It disturbed him, it rankled his heart, and it made Nestor gloomy in moments when he should have been happy. That emotion of feeling free from the burdens of life came to him only through music, when he and his brother were on a stage performing and he would lose himself in the nameless bliss of harmonies and sonorous trumpet solos. Or else when he was writing songs. Not the crazed mambos that his brash jamoncito of an older brother Cesar relished but those pensive ballads and sad boleros into which Nestor poured his life and soul. These compositions were so heartfelt as to move even the more jaded musicians in their band, the Mambo Kings. Struggling fellows, who’d been around the block many times over, they were touched by the composer’s guileless sincerity. In fact, the band members had a joke amongst themselves, that if he were a king of Spain in the sixteenth century, his name would have been Nestor the Good. (Or with some, “Nestor el Bobón, Nestor the Dopey One.”)

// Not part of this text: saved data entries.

(** The last [n] entries of [l]. *)
Definition last_entries (n : nat) (l : list string) : list string :=
  drop (length l - n) l.

(** The group id of every observed message is a number for [int]. *)
Definition numeric_groups (ms : list (option pyval)) : Prop :=
  Forall (fun m => forall g t, classify m = Observed g t -> is_Some (py_int g))
    ms.

(** ** Lemmas on the world *)

Lemma world_eq w1 w2 :
  chat_history w1 = chat_history w2 ->
  last_repeated_message w1 = last_repeated_message w2 ->
  draws_used w1 = draws_used w2 ->
  outbox w1 = outbox w2 ->
  w1 = w2.
Proof. destruct w1, w2; simpl; intros; subst; reflexivity. Qed.

Lemma init_history_spec g w :
  init_history g w =
  (Ok tt, {| chat_history := <[g := history_of w g]> (chat_history w);
             last_repeated_message := last_repeated_message w;
             draws_used := draws_used w; outbox := outbox w |}).
Proof.
  unfold init_history, history_of, set_history.
  destruct (chat_history w !! g) as [h|] eqn:E; simpl.
  - f_equal. apply world_eq; simpl; auto. symmetry. by apply insert_id.
  - reflexivity.
Qed.

Lemma execute_pipeline_path rng sp rp g t w :
  Str.truthy t = true ->
  execute_pipeline rng sp rp g t w =
  let p := path_of rng sp rp g t w in (result_after p, world_after p g t w).
Proof.
  intros Ht. unfold execute_pipeline, path_of.
  unfold mbind, M_bind, bind at 1. rewrite init_history_spec.
  unfold read_history, bind at 1. unfold history_of at 1. simpl.
  rewrite lookup_insert_eq. simpl.
  unfold gates.
  destruct (repeat_trigger (history_of w g) t) eqn:Etr; simpl.
  - unfold mbind, M_bind, bind, random, draw_le; simpl.
    destruct (py_le (rng (draws_used w)) sp) as [[|]|] eqn:E1; simpl.
    + unfold history_append, history_of, set_history; simpl.
      rewrite lookup_insert_eq; simpl. f_equal.
      apply world_eq; simpl; auto. by rewrite insert_insert_eq.
    + destruct (py_le (rng (S (draws_used w))) rp) as [[|]|] eqn:E2; simpl.
      * rewrite Ht; simpl.
        destruct (is_last_repeated t (last_repeated_message w)) eqn:El; simpl.
        -- unfold history_append, history_of, set_history; simpl.
           rewrite lookup_insert_eq; simpl. f_equal.
           apply world_eq; simpl; auto. by rewrite insert_insert_eq.
        -- unfold int_of. destruct (py_int g) as [n|] eqn:Ei; simpl.
           ++ unfold history_append, history_of, set_history; simpl.
              rewrite lookup_insert_eq; simpl. f_equal.
              apply world_eq; simpl; auto. by rewrite insert_insert_eq.
           ++ reflexivity.
      * unfold history_append, history_of, set_history; simpl.
        rewrite lookup_insert_eq; simpl. f_equal.
        apply world_eq; simpl; auto. by rewrite insert_insert_eq.
      * reflexivity.
    + reflexivity.
  - unfold mbind, M_bind, bind, history_append, history_of, set_history; simpl.
    rewrite lookup_insert_eq; simpl. f_equal.
    apply world_eq; simpl; auto. by rewrite insert_insert_eq.
Qed.

Lemma classify_observed m g t :
  classify m = Observed g t ->
  Str.truthy g = true /\ Str.truthy t = true /\
  Re.search_notice t = false /\ Str.startswith t "[CQ:" = false.
Proof.
  destruct m as [m|]; simpl; [|discriminate].
  destruct (Str.truthy (group_id_of m)) eqn:Eg; simpl; [|discriminate].
  destruct (Str.truthy (text_of m)) eqn:Et; simpl; [|discriminate].
  destruct (Re.search_notice (text_of m)) eqn:En; [discriminate|].
  destruct (Str.startswith (text_of m) "[CQ:") eqn:Ec; [discriminate|].
  destruct (py_truthy _); [discriminate|].
  intros [= <- <-]. auto.
Qed.

Section Calls.

Variable cfg : gmap string cfgval.
Variable rng : nat -> Q.

Lemma execute_dropped m w :
  classify m = Dropped -> execute cfg rng m w = (Ok pass_on, w).
Proof.
  destruct m as [m|]; simpl; [|reflexivity].
  destruct (Str.truthy (group_id_of m)); simpl; [|reflexivity].
  destruct (Str.truthy (text_of m)); simpl; [|reflexivity].
  destruct (Re.search_notice (text_of m)); [reflexivity|].
  destruct (Str.startswith (text_of m) "[CQ:"); [reflexivity|].
  destruct (py_truthy _); discriminate.
Qed.

Lemma execute_self m t w :
  classify m = SelfAuthored t ->
  execute cfg rng m w =
  (Ok pass_on,
   {| chat_history := chat_history w;
      last_repeated_message :=
        if is_last_repeated t (last_repeated_message w) then None
        else last_repeated_message w;
      draws_used := draws_used w; outbox := outbox w |}).
Proof.
  destruct m as [m|]; simpl; [|discriminate].
  destruct (Str.truthy (group_id_of m)); simpl; [|discriminate].
  destruct (Str.truthy (text_of m)); simpl; [|discriminate].
  destruct (Re.search_notice (text_of m)); [discriminate|].
  destruct (Str.startswith (text_of m) "[CQ:"); [discriminate|].
  destruct (py_truthy _); [|discriminate].
  intros [= <-].
  unfold mbind, M_bind, bind, get_last_repeated; simpl.
  destruct (is_last_repeated _ _); simpl; f_equal.
  by destruct w.
Qed.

Languishing plaintively over his tunes on a living room couch in their La Salle Street apartment, a guitar by his side, Nestor approached his songwriting with reverence, as if he were stepping into a confessional. Sometimes the emotions such songs engendered in him were so powerful that Nestor secretly wept; fortunately Cesar, the final judge of his lyrics—he never had any problems with the melodies—was on hand to exorcise the more maudlin of their sentiments.
“Little brother,” he would say, Nestor’s pad, dense with his neat, diminutive scribbles, open on his lap, “to be truthful, this line—about the world flooding with tears—stinks, it reeks of self-pity. So get rid of it! You hear me?”
And Nestor, loving and trusting his brother, always went along with his advice. Why wouldn’t he? Cesar, so unreliable in other circumstances, had pretty good judgment about music, particularly when it came to Nestor’s compositions. Despite his preference for earthly rather than spiritual pleasures and his bluntness of character, Cesar, a musician down to his molecules, knew what he was doing. In the end, his arrangements of even his brother’s most soporific and sentimental songs always brought out the best. Songs that might just have made one sigh he enhanced by writing swooning countermelodies, usually for violins or voice, during the choruses and turnarounds, and then those songs, so ably ornamented, made their listeners either weep or fall in love.
Thus from Nestor gushed fine and plaintive tunes such as “?Porqué me dejaste?”—“Why Did You Leave Me?” and “Sonrisas de amor”—“Smiles of Love,” and a favorite with the crowds of the Bronx and Brooklyn ballrooms their band performed at for peanuts was a bolero called “La vida sin felicidad”—“Life without Happiness.” That last bolero was so good that onstage, Nestor, looking out over the crowds and smiling, would take much pleasure in watching many a rum-happy couple begin to neck and kiss when its sonorous melodies rose into a crescendo. That kind of reaction, more than the scant money the Mambo Kings were making, kept him—and Cesar—going.
And so, in that way, Nestor came to write many a commendable bolero, some of them recorded in a cramped studio on 125th Street off Lenox Avenue, the black and brittle 78s lacquer-covered pressings of those songs mostly selling in the market-day stalls and bodegas of Spanish Harlem. At best, a few hundred of them sold every month, and at royalties of two cents a copy, he and Cesar weren’t making much money at all. In fact, little had changed with the band after four years or so of performing; they remained as obscure and underappreciated as always. Occasional glamour boys by night, the brothers still spent their days nestled under the shadows of the West Side Highway overpass, just north of 125th Street, in the long, frigid vaults of a waterside meatpacking plant, hauling sides of beef to and fro, their long white frocks washed over with blood. The palms of their hands sported not only the calluses that come to guitar, trumpet, and conga players but also the freezer burns and bone-splinter cuts, nicks, and bruises common to men hoisting one-hundred-pound-plus flanks of fat-marbled beef onto their sore, chafed shoulders. It was hard work, but at least they had regular salaries to show for it, and all the pork chops and sirloin steaks they could stash under their musty coats and shirts for home.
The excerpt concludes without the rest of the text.